Nutrient-dense diet gives immunity boost

Do you dread the winter months, when you and your family easily succumb to coughs and colds, sniffling and sneezing, headaches, sore throats and/or fevers from the flu?

These symptoms, while normally mild, are the leading causes of inconveniences such as days off work and school.

A strong, healthy immune system helps to keep us well, even when those around us are coughing, sneezing and getting sick.

There are many factors that may weaken your immune system, including stress, poor sleep, a lack of regular exercise, not enough rest and relaxation and making poor food choices.

A varied, nutrient-dense diet will help to support a healthy immune system.

Home-made soups using a base of good old-fashioned bone broth (recipe below), lots of garlic, onions and other vegetables and warm winter stews with lots of veges in them are also beneficial.
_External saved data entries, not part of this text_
(** At most a million block hashes in one raw event. *)
Definition few_blocks (raw : val) : Prop :=
  match raw with
  | VList (_ :: VList hashes :: _) => Z.of_nat (length hashes) <= 1000000
  | _ => True
  end.

(** The events made from one raw event, with their index inside the batch. *)
Definition indexed_events (a : VLLMEventAdapter) (seq : Z) (gen : string)
    (lo hi : Z) (evs : list Event) : Prop :=
  exists ks, map engine_event_id evs = map (event_id gen seq) ks /\ NoDup ks /\
    (forall k, k ∈ ks -> lo <= k < hi) /\
    Forall (fun e => ev_backend_id e = backend_id a /\ ev_sequence e = seq /\
                     ev_generation e = gen) evs.

Lemma elem_of_enumerate {A} (l : list A) n i x :
  (i, x) ∈ enumerate n l -> n <= i < n + Z.of_nat (length l) /\ x ∈ l.
Proof.
  revert n; induction l as [|y l IH]; simpl; intros n H; [set_solver|].
  apply elem_of_cons in H as [[= -> ->]|H]; [split; [lia|by left]|].
  apply IH in H as [? ?]. split; [lia|by right].
Qed.

(** The events of consecutive indices, collected. *)
Lemma indexed_map a seq gen base f n (l : list val) evs :
  (forall i x e, f (i, x) = Ok e ->
     engine_event_id e = event_id gen seq (base + i) /\ ev_backend_id e = backend_id a /\
     ev_sequence e = seq /\ ev_generation e = gen) ->
  res_map f (enumerate n l) = Ok evs ->
  indexed_events a seq gen (base + n) (base + n + Z.of_nat (length l)) evs.
Proof.
  intros Hf. revert n evs; induction l as [|x l IH]; simpl; intros n evs H.
  - injection H as <-. exists []. split_and!; [done|constructor|set_solver|constructor].
  - inv_ok H. subst evs. apply Hf in E as (Hid & Ht).
    destruct (IH _ _ E0) as (ks & Hks & Hnd & Hr & Hall).
    exists (base + n :: ks). simpl. rewrite Hid, Hks. split_and!; [done| | |by constructor].
    + constructor; [|done]. intros Hin. apply Hr in Hin. lia.
    + intros k [-> |Hin]%elem_of_cons; [lia|]. apply Hr in Hin. lia.
Qed.
(* ===== verification/Journal.v ===== *)
(** * Decision and outcome journals (planner/ttft_predictor.py, planner/policy_evaluation.py)

    The gateway appends one JSON object per line; a planner joins the decisions with
    the outcomes by request id.  A file is its path and its text; the paths come
    sorted from [glob].  Reading a line is [json.loads], a parameter. *)

From S2P Require Import Prelude PyFloat FloatOrder PyStr PyVal WindowMetrics.

(** ** Dictionaries keyed by a JSON value *)

(** Hashing a list or a dict raises. *)
Definition hashable (v : val) : bool := match v with VList _ | VDict _ => false | _ => true end.
(** Keys are compared by identity, then by [==]; [json.loads] yields one NaN object. *)
Definition key_eq (a b : val) : bool :=
  match a, b with
  | VFloat S754_nan, VFloat S754_nan => true
  | _, _ => py_eq a b
  end.

Fixpoint kfind {A} (d : list (val * A)) (k : val) : option A :=
  match d with
  | [] => None
  | (k', v) :: d' => if key_eq k k' then Some v else kfind d' k
  end.
(** [d[k] = v] keeps the first key and its place. *)
Fixpoint kput {A} (d : list (val * A)) (k : val) (v : A) : list (val * A) :=
  match d with
  | [] => [(k, v)]
  | (k', v') :: d' => if key_eq k k' then (k', v) :: d' else (k', v') :: kput d' k v
  end.
Definition kset {A} (d : list (val * A)) (k : val) (v : A) : res (list (val * A)) :=
  raise_if negb (hashable k) with TypeError ;; Ok (kput d k v).
Definition kget {A} (d : list (val * A)) (k : val) : res (option A) :=
  raise_if negb (hashable k) with TypeError ;; Ok (kfind d k).

(** [{row.get("request_id"): row for row in rows if keep(row)}] *)
Definition by_request_id (keep : dict -> bool) (rows : list dict) : res (list (val * dict)) :=
  res_fold (fun d row => kset d (dgetv row "request_id") row) [] (List.filter keep rows).

(** ** Reading the files *)

Definition enumerate1 {A} (l : list A) : list (Z * A) :=
  map (fun p : nat * A => (Z.of_nat p.1 + 1, p.2)) (indexed l).
Definition blank (line : string) : bool := String.eqb (strip line) "".

Section read.
Context (json_loads : string -> res val).

(** The planner's reader refuses a line that is not an object. *)
Definition read_object (path : string) (numbered : Z * string) : res (list dict) :=
  if blank numbered.2 then Ok []
  else
    value <-! json_loads numbered.2 ;;
    match value with
    | VDict d => Ok [d]
    | _ => Err (ValueError (path +:+ ":" +:+ str_of_Z numbered.1 +:+ ": expected a JSON object"))
    end.
Definition _read_jsonl (paths : list (string * string)) : res (list dict) :=
  rows <-! res_map (fun f : string * string =>
    lines <-! res_map (read_object f.1) (enumerate1 (splitlines f.2)) ;; Ok (mjoin lines)) paths ;;
  Ok (mjoin rows).

(** The evaluation's reader drops it. *)
Definition read_dict (line : string) : res (list dict) :=
  if blank line then Ok []
  else value <-! json_loads line ;; Ok (match value with VDict d => [d] | _ => [] end).
Definition read_jsonl_dicts (paths : list (string * string)) : res (list dict) :=
  rows <-! res_map (fun f : string * string =>
    lines <-! res_map read_dict (splitlines f.2) ;; Ok (mjoin lines)) paths ;;
  Ok (mjoin rows).
End read.

(** [next candidate of the decision with this backend_id], or nothing. *)
Definition _candidate (decision : dict) (backend_id : string) : res (option dict) :=
  candidates <-! viter (dget_or decision "candidates" (VList [])) ;;
  Ok (head (omap (fun c => match c with
                           | VDict d => if is_vstr (dgetv d "backend_id") backend_id then Some d else None
                           | _ => None
                           end) candidates)).

Lemma candidate_backend decision b c : _candidate decision b = Ok (Some c) ->
  dgetv c "backend_id" = VStr b.
Proof.
  unfold _candidate. intros H. inv_ok H. rewrite head_lookup in H.
  apply list_elem_of_lookup_2, list_elem_of_omap in H as (v & _ & Hv).
  destruct v; try done. destruct (is_vstr _ _) eqn:Ev; [|done]. injection Hv as ->.
  destruct (dgetv c "backend_id"); try done. simpl in Ev. by apply String.eqb_eq in Ev as ->.
Qed.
Try to eat foods that are in season.

Think warm meals such as cooked veges rather than summer salads, especially when it is cold.

Thymus vulgaris (thyme) is a wonderful herb that many people have growing in a pot at the back door.
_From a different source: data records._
(* ===== verification/Calibrator.v ===== *)
(** * The automatic calibrator (planner/auto_calibrator.py)

    Every (sweep point, hit-ratio threshold) pair is scored by the throughput that its
    feasible runs sustain, less penalties for instability and weak evidence; the best
    pair with enough feasible runs is recommended for human approval. *)

From S2P Require Import Prelude PyFloat FloatOrder FloatRound PyStr PyVal PySort WindowMetrics.

Record CalibrationConstraints := {
  e2e_p95_slo_ms : float;
  min_success_rate : float;
  min_feasible_runs : Z
}.
Record CalibrationWeights := {
  w_instability : float;
  w_evidence_uncertainty : float;
  w_safety_factor : float
}.
Definition default_weights : CalibrationWeights :=
  {| w_instability := dec 75 (-2); w_evidence_uncertainty := dec 75 (-2); w_safety_factor := dec 9 (-1) |}.

(** [tuple(round(index * 0.05, 2) for index in range(21))] *)
Definition DEFAULT_THRESHOLDS : list float :=
  omap (fun i => match py_round 2 (of_Z (Z.of_nat i) ⊗ dec 5 (-2)) with Ok x => Some x | Err _ => None end) (seq 0 21).
Definition EVIDENCE_UNCERTAINTY : list (string * float) :=
  [("strict", f0); ("estimated", dec 25 (-2)); ("fallback", dec 6 (-1)); ("missing", f1)]%string.

(** Points and runs are JSON objects. *)
Definition as_dict (v : val) : res dict := match v with VDict d => Ok d | _ => Err AttributeError end.

Definition _success_rate (run : dict) : res float :=
  requests <-! vget (dget_or run "summary" (VDict [])) "requests" (VDict []) ;;
  t <-! vget requests "total" (VInt 0) ;;
  total <-! float_or_zero t ;;
  if total >?. f0 then
    o <-! vget requests "ok" (VInt 0) ;; ok <-! float_or_zero o ;; fdiv ok total
  else Ok f0.

(** Walk a path of keys; what is missing or not a dict becomes [{}]. *)
Definition walk (run : val) (path : list string) : val :=
  foldl (fun v k => match v with VDict d => dget_or d k (VDict []) | _ => VDict [] end) run path.
Definition _number (run : dict) (path : list string) : res float :=
  match float_or_zero (walk (VDict run) path) with
  | Ok number => Ok (if isfinite number then number else f0)
  | Err TypeError | Err (ValueError _) => Ok f0
  | Err e => Err e
  end.

Definition _quality_name (qualities : list string) : string :=
  match remove_dups qualities with [] => "missing" | [q] => q | _ => "mixed" end.

Record rejected := { rj_slo : Z; rj_success_rate : Z; rj_hit_ratio : Z; rj_metric_quality : Z; rj_evidence_missing : Z }.
Record feasible_run := { fr_rps : float; fr_hit_ratio : float; fr_evidence : string }.

Record candidate := {
  c_scenario : val;
  c_concurrency : Z;
  c_min_hit_ratio : float;
  c_feasible_runs : Z;
  c_total_runs : Z;
  c_mean_rps : option float;       (* no key when there is no feasible run *)
  c_rps_lower_bound : float;
  c_expected_rps : float;
  c_instability : float;
  c_evidence_uncertainty : float;
  c_evidence_quality : string;
  c_score : option float;
  c_rejection_reasons : list string;
  c_rejected_counts : rejected;
  c_selected : bool
}.

Section calibrate.
Context (constraints : CalibrationConstraints) (weights : CalibrationWeights).

Inductive verdict : Type :=
| Slo | SuccessRate | MetricQuality | HitRatio | EvidenceMissing
| Feasible (r : feasible_run).

(** The guards of the loop over the runs, in the order of the code. *)
Definition judge (threshold : float) (run : dict) : res verdict :=
  ' (hit_ratio, metric_quality, _) <-! get_entry_hit_ratio_quality_and_source run ;;
  evidence_quality <-! get_entry_evidence_quality run ;;
  e2e <-! _number run ["summary"; "latency"; "e2e_latency_p95_ms"] ;;
  success_rate <-! _success_rate run ;;
  if e2e >?. e2e_p95_slo_ms constraints then Ok Slo
  else if success_rate <?. min_success_rate constraints then Ok SuccessRate
  else if negb (String.eqb metric_quality "ok") then Ok MetricQuality
  else
    match hit_ratio with
    | None => Ok HitRatio
    | Some h =>
        if h <?. threshold then Ok HitRatio
        else if String.eqb evidence_quality "missing" then Ok EvidenceMissing
        else
          rps <-! _number run ["summary"; "throughput"; "req_s"] ;;
          Ok (Feasible {| fr_rps := rps; fr_hit_ratio := h; fr_evidence := evidence_quality |})
    end.

Definition feasible_of (v : verdict) : option feasible_run :=
  match v with Feasible r => Some r | _ => None end.
Definition rejected_counts (vs : list verdict) : rejected :=
  {| rj_slo := zcount (fun v => match v with Slo => true | _ => false end) vs;
     rj_success_rate := zcount (fun v => match v with SuccessRate => true | _ => false end) vs;
     rj_hit_ratio := zcount (fun v => match v with HitRatio => true | _ => false end) vs;
     rj_metric_quality := zcount (fun v => match v with MetricQuality => true | _ => false end) vs;
     rj_evidence_missing := zcount (fun v => match v with EvidenceMissing => true | _ => false end) vs |}.

Definition _evaluate_candidate (point : dict) (threshold : float) : res candidate :=
  run_values <-! viter (dget_or point "runs" (VList [])) ;;
  verdicts <-! res_map (fun v => run <-! as_dict v ;; judge threshold run) run_values ;;
  let feasible := omap feasible_of verdicts in
  let n := zlen feasible in
  let counts := rejected_counts verdicts in
  let too_few := if n <? min_feasible_runs constraints then ["insufficient_feasible_runs"%string] else [] in
  let scenario := dget_or point "scenario" (VStr "unknown") in
  let concurrency := int_of_val (dget_or point "concurrency" (VInt 0)) in
  if n =? 0 then
    concurrency <-! concurrency ;;
    Ok {| c_scenario := scenario; c_concurrency := concurrency; c_min_hit_ratio := threshold;
          c_feasible_runs := 0; c_total_runs := zlen run_values; c_mean_rps := None;
          c_rps_lower_bound := f0; c_expected_rps := f0; c_instability := f1;
          c_evidence_uncertainty := f1; c_evidence_quality := "missing"; c_score := None;
          c_rejection_reasons := too_few; c_rejected_counts := counts; c_selected := false |}
  else
    let rps_values := map fr_rps feasible in
    mean_rps <-! mean rps_values ;;
    stddev <-! (if 1 <? n then stdev rps_values else Ok f0) ;;
    nf <-! float_of_int n ;;
    root <-! fsqrt nf ;;
    standard_error <-! fdiv stddev root ;;
    let lower_bound := fmax f0 (mean_rps ⊖ dec 196 (-2) ⊗ standard_error) in
    instability <-! (if mean_rps >?. f0 then fdiv stddev mean_rps else Ok f1) ;;
    uncertainties <-! res_map (fun r => match dget EVIDENCE_UNCERTAINTY (fr_evidence r) with
                                        | Some u => Ok u
                                        | None => Err (KeyError (fr_evidence r)) end) feasible ;;
    evidence_uncertainty <-! mean uncertainties ;;
    let score := lower_bound ⊖ w_instability weights ⊗ mean_rps ⊗ instability
                 ⊖ w_evidence_uncertainty weights ⊗ mean_rps ⊗ evidence_uncertainty in
    let reasons := too_few ++ if evidence_uncertainty >?. f0 then ["evidence_uncertainty"%string] else [] in
    concurrency <-! concurrency ;;
    Ok {| c_scenario := scenario; c_concurrency := concurrency; c_min_hit_ratio := threshold;
          c_feasible_runs := n; c_total_runs := zlen run_values; c_mean_rps := Some mean_rps;
          c_rps_lower_bound := lower_bound; c_expected_rps := lower_bound ⊗ w_safety_factor weights;
          c_instability := instability; c_evidence_uncertainty := evidence_uncertainty;
          c_evidence_quality := _quality_name (map fr_evidence feasible); c_score := Some score;
          c_rejection_reasons := reasons; c_rejected_counts := counts; c_selected := false |}.

Definition selectable (c : candidate) : bool :=
  match c_score c with Some _ => min_feasible_runs constraints <=? c_feasible_runs c | None => false end.
Definition candidate_key (c : candidate) : list kpart :=
  [KF (default f0 (c_score c)); KF (fopp (c_evidence_uncertainty c)); KF (c_min_hit_ratio c);
   KI (- c_concurrency c)].

(** The candidates are shared objects: marking the selected one changes the list.
    They are told apart by their position. *)
Definition set_outcome (c : candidate) (sel : bool) (reasons : list string) : candidate :=
  {| c_scenario := c_scenario c; c_concurrency := c_concurrency c; c_min_hit_ratio := c_min_hit_ratio c;
     c_feasible_runs := c_feasible_runs c; c_total_runs := c_total_runs c; c_mean_rps := c_mean_rps c;
     c_rps_lower_bound := c_rps_lower_bound c; c_expected_rps := c_expected_rps c;
     c_instability := c_instability c; c_evidence_uncertainty := c_evidence_uncertainty c;
     c_evidence_quality := c_evidence_quality c; c_score := c_score c;
     c_rejection_reasons := reasons; c_rejected_counts := c_rejected_counts c; c_selected := sel |}.
Definition ranked (candidates : list candidate) : list (nat * candidate) :=
  py_sort_reverse (fun a b : nat * candidate => kltb (candidate_key a.2) (candidate_key b.2))
    (List.filter (fun p : nat * candidate => selectable p.2) (indexed candidates)).
Definition annotate (chosen : option nat) (p : nat * candidate) : candidate :=
  let '(i, c) := p in
  if match chosen with Some j => Nat.eqb i j | None => false end then set_outcome c true []
  else if selectable c then set_outcome c false (c_rejection_reasons c ++ ["lower_robust_score"%string])
  else c.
It has antimicrobial and aromatic properties so if you feel congested or are coming down with a cold, add a few sprigs of thyme to a cup of boiling water.

Leave it for 10 minutes, strain and drink.
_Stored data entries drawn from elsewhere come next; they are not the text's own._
(* ===== verification/Percentile.v ===== *)
(** * Percentiles (planner/ttft_predictor.py, planner/policy_evaluation.py,
    benchmark/gateway_runner.py, benchmark/runner.py)

    The four definitions of the repository: the planner's interpolate between the
    floor and the ceiling of the position, the benchmarks' between its integer part
    and the next position.  They differ on an empty list. *)

From S2P Require Import Prelude PyFloat FloatOrder FloatRound PySort.

(** [l[i]]: a negative index counts from the end, an index out of range raises. *)
Definition py_nth {A} (l : list A) (i : Z) : res A :=
  let n := Z.of_nat (length l) in
  let j := if i <? 0 then i + n else i in
  if (0 <=? j) && (j <? n) then
    match l !! Z.to_nat j with Some x => Ok x | None => Err IndexError end
  else Err IndexError.

Definition last_index {A} (l : list A) : Z := Z.of_nat (length l) - 1.

Module Planner.
(** [quantile * (len(ordered) - 1)] and the interpolation. *)
Definition interpolate (ordered : list float) (quantile : float) : res float :=
  n <-! float_of_int (last_index ordered) ;;
  let position := quantile ⊗ n in
  lower <-! math_floor position ;;
  upper <-! math_ceil position ;;
  if lower =? upper then py_nth ordered lower
  else
    a <-! py_nth ordered lower ;;
    b <-! py_nth ordered upper ;;
    l <-! float_of_int lower ;;
    Ok (a ⊕ (b ⊖ a) ⊗ (position ⊖ l)).
(** [planner.ttft_predictor._percentile] *)
Definition _percentile (values : list float) (quantile : float) : res float :=
  let ordered := fsorted values in
  if Nat.eqb (length ordered) 1 then py_nth ordered 0 else interpolate ordered quantile.
End Planner.

Module Evaluation.
(** [planner.policy_evaluation._percentile] *)
Definition _percentile (values : list float) (quantile : float) : res (option float) :=
  match values with
  | [] => Ok None
  | _ => x <-! Planner.interpolate (fsorted values) quantile ;; Ok (Some x)
  end.
End Evaluation.

Module Gateway.
(** [benchmark.gateway_runner.percentile] *)
Definition percentile (values : list float) (quantile : float) : res (option float) :=
  match values with
  | [] => Ok None
  | _ =>
      let ordered := fsorted values in
      n <-! float_of_int (last_index ordered) ;;
      let position := quantile ⊗ n in
      lower <-! int_of_float position ;;
      let upper := Z.min (lower + 1) (last_index ordered) in
      l <-! float_of_int lower ;;
      let fraction := position ⊖ l in
      a <-! py_nth ordered lower ;;
      b <-! py_nth ordered upper ;;
      Ok (Some (a ⊗ (f1 ⊖ fraction) ⊕ b ⊗ fraction))
  end.
End Gateway.

Module Runner.
(** [benchmark.runner._percentile] *)
Definition _percentile (values : list float) (q : float) : res float :=
  match values with
  | [] => Ok f0
  | _ =>
      let xs := fsorted values in
      if Nat.eqb (length xs) 1 then py_nth xs 0
      else
        n <-! float_of_int (last_index xs) ;;
        let idx := q ⊗ n in
        lo <-! int_of_float idx ;;
        let hi := Z.min (lo + 1) (last_index xs) in
        l <-! float_of_int lo ;;
        let frac := idx ⊖ l in
        a <-! py_nth xs lo ;;
        b <-! py_nth xs hi ;;
        Ok (a ⊗ (f1 ⊖ frac) ⊕ b ⊗ frac)
  end.
End Runner.

(** ** Properties *)

Lemma py_nth_ok {A} (l : list A) i : 0 <= i <= last_index l -> exists x, py_nth l i = Ok x /\ x ∈ l.
Proof.
  intros Hi. unfold py_nth, last_index in *. rewrite (proj2 (Z.ltb_ge i 0)) by lia.
  rewrite (proj2 (Z.leb_le 0 i)), (proj2 (Z.ltb_lt i _)) by lia. simpl.
  destruct (lookup_lt_is_Some_2 l (Z.to_nat i)) as [x Hx]; [lia|]. rewrite Hx.
  exists x. split; [done|]. by eapply list_elem_of_lookup_2.
Qed.
Lemma fsorted_perm l : fsorted l ≡ₚ l.
Proof. apply py_sort_perm. Qed.
Lemma fsorted_length l : length (fsorted l) = length l.
Proof. by rewrite fsorted_perm. Qed.

(** A quantile as the sources write them: a literal of [0, 1]. *)
Definition quantile_ok (q : float) : Prop :=
  valid_binary prec emax q = true /\ fleb f0 q = true /\ fleb q f1 = true.
(** A list short enough for its positions to be exact. *)
Definition short (l : list float) : Prop := Z.of_nat (length l) <= 2 ^ 53.

Lemma float_of_int_exact n : 0 <= n < 2 ^ 53 -> float_of_int n = Ok (of_Z n).
Proof.
  intros Hn. assert (Hb : n <= 2 ^ 1000).
  { apply Z.le_trans with (2 ^ 53); [lia|]. by apply Z.pow_le_mono_r. }
  pose proof (float_of_int_ok n ltac:(lia)) as H. unfold float_of_int in *. by destruct (of_Z n).
Qed.

Lemma positions l q : l <> [] -> short l -> quantile_ok q ->
  exists n lo hi, float_of_int (last_index l) = Ok n /\
    math_floor (q ⊗ n) = Ok lo /\ math_ceil (q ⊗ n) = Ok hi /\ int_of_float (q ⊗ n) = Ok lo /\
    0 <= lo /\ lo <= hi /\ hi <= last_index l /\ is_ok (float_of_int lo) = true.
Proof.
  intros Hne Hs (Hv & H0 & H1). unfold short, last_index in *.
  assert (0 < Z.of_nat (length l)) by (destruct l; simpl; [done|lia]).
  rewrite float_of_int_exact by lia.
  destruct (position_bounds q (Z.of_nat (length l) - 1) Hv H0 H1 ltac:(lia)) as (lo & hi & ? & ? & ? & ? & ? & ?).
  exists (of_Z (Z.of_nat (length l) - 1)), lo, hi. split_and!; try done. by rewrite float_of_int_exact by lia.
Qed.

Lemma interpolate_ok l q : l <> [] -> short l -> quantile_ok q -> is_ok (Planner.interpolate l q) = true.
Proof.
  intros Hne Hs Hq. unfold Planner.interpolate.
  destruct (positions l q Hne Hs Hq) as (n & lo & hi & -> & -> & -> & _ & ? & ? & ? & Hlo).
  destruct (py_nth_ok l lo ltac:(lia)) as (a & -> & _).
  destruct (py_nth_ok l hi ltac:(lia)) as (b & -> & _).
  destruct (lo =? hi); [done|]. by destruct (float_of_int lo).
Qed.

Lemma fsorted_nonempty l : l <> [] -> fsorted l <> [].
Proof. intros Hne E. apply Hne. apply Permutation_nil. rewrite <- E. by rewrite fsorted_perm. Qed.

Lemma py_nth_nil {A} i : py_nth (@nil A) i = Err IndexError.
Proof. unfold py_nth. simpl length. by destruct (_ && _). Qed.
Lemma planner_empty q : is_ok (Planner._percentile [] q) = false.
Proof.
  unfold Planner._percentile, Planner.interpolate. change (fsorted []) with (@nil float).
  cbn [length Nat.eqb]. destruct (float_of_int _); [|done]. destruct (math_floor _); [|done].
  destruct (math_ceil _); [|done]. destruct (_ =? _); by rewrite py_nth_nil.
Qed.

Lemma planner_ok l q : l <> [] -> short l -> quantile_ok q -> is_ok (Planner._percentile l q) = true.
Proof.
  intros Hne Hs Hq. unfold Planner._percentile. destruct (Nat.eqb_spec (length (fsorted l)) 1) as [E|_].
  - destruct (py_nth_ok (fsorted l) 0) as (x & -> & _); [unfold last_index; lia|done].
  - apply interpolate_ok; [by apply fsorted_nonempty| |done]. unfold short. by rewrite fsorted_length.
Qed.

(** No percentile reads out of range.  For a quantile in [0, 1] and a list of at
    most 2^53 values, NaN and infinities included, the four definitions return a
    value; only the planner's raises, and only on an empty list. *)
Theorem percentiles_total values q :
  short values -> quantile_ok q ->
  (is_ok (Planner._percentile values q) = true <-> values <> []) /\
  (exists p, Evaluation._percentile values q = Ok p /\ (p = None <-> values = [])) /\
  (exists p, Gateway.percentile values q = Ok p /\ (p = None <-> values = [])) /\
  (exists p, Runner._percentile values q = Ok p).
Proof.
  intros Hs Hq.
  assert (Hss : short (fsorted values)) by (unfold short; by rewrite fsorted_length).
  destruct (decide (values = [])) as [->|Hne].
  { split_and!; [split; [by rewrite planner_empty|done]|by exists None|by exists None|by exists f0]. }
  pose proof (fsorted_nonempty values Hne) as Hsne.
  pose proof (interpolate_ok _ q Hsne Hss Hq) as Hi.
  destruct (positions _ q Hsne Hss Hq) as (n & lo & hi & Hn & Hlo & Hhi & Hint & ? & ? & ? & Hl).
  assert (Hfirst : exists x, py_nth (fsorted values) 0 = Ok x).
  { destruct (py_nth_ok (fsorted values) 0) as (x & -> & _); [|eauto]. lia. }
  destruct Hfirst as [x Hx].
  destruct (py_nth_ok (fsorted values) lo ltac:(lia)) as (a & Ha & _).
  destruct (py_nth_ok (fsorted values) (Z.min (lo + 1) (last_index (fsorted values))) ltac:(lia)) as (b & Hb & _).
  destruct (float_of_int lo) as [l|] eqn:El; [|done].
  split_and!.
  - split; [done|]. intros _. unfold Planner._percentile. destruct (Nat.eqb _ 1); [by rewrite Hx|done].
  - unfold Evaluation._percentile. destruct values; [done|].
    destruct (Planner.interpolate _ _); [|done]. by eexists.
  - unfold Gateway.percentile. destruct values; [done|].
    rewrite Hn, Hint, El, Ha, Hb. by eexists.
  - unfold Runner._percentile. destruct values; [done|].
    destruct (Nat.eqb _ 1); [by rewrite Hx; eauto|]. rewrite Hn, Hint, El, Ha, Hb. eauto.
Qed.
Lemma percentiles_total_witness :
  (is_ok (Planner._percentile [f1; dec 2 0; S754_nan] (dec 95 (-2))) = true <-> [f1; dec 2 0; S754_nan] <> []) /\
  exists p, Gateway.percentile [f1; dec 2 0; S754_nan] (dec 95 (-2)) = Ok p.
Proof.
  destruct (percentiles_total [f1; dec 2 0; S754_nan] (dec 95 (-2))) as (H1 & _ & (p & Hp & _) & _).
  - vm_compute. discriminate.
  - split_and!; vm_compute; reflexivity.
  - split; [exact H1|by exists p].
Defined.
You can add some manuka honey, if desired, for sweetness as well as its antibacterial effects.

Zinc and vitamin C are nutrients essential to good health and there is a growing body of scientific evidence to support their benefits in boosting immunity and strengthening the healing process.

Oysters, beef and pumpkin seeds are all sources of zinc.

Good food sources of vitamin C include raw capsicums, fresh or frozen berries and sauerkraut, among many others.

We get such a diverse range of seasons here in Otago, so use this time to take a break, get cosy and read a good book in the evenings or weekends.

Ensure you get plenty of restorative sleep also.

For adults, that is between seven and nine hours a night, ideally.

• The advice contained in this column is not intended to be a substitute for direct, personalised advice from a health professional.

 

 


Bone broth

Ingredients

leftover bones from a roast meal
chicken necks and feet
1 Tbsp Braggs apple cider vinegar
2 medium onions, halved,including skins
4-5 carrots, washed and cut in half
6-8 celery stalks and leaves, washed and cut into thirds
6-8 cloves of garlic
1 tsp mineral salt
3.5 litres cold water (or enough to cover the ingredients)

 

Method

Place all ingredients in a slow cooker. Add enough water to cover the bones (approximately 3.5 litres), and the apple cider vinegar. Cover and set on low. Leave chicken bones for 24 hours and beef/lamb bones for 48 hours to draw the nutrients from the bones and marrow.

Using a colander, strain all the liquid into glass jars. Keep for up to 3 days. You can drink the broth as is, use it as a base for soups or add it to risotto/mince etc. If you don't need to use it right away, store it in the freezer.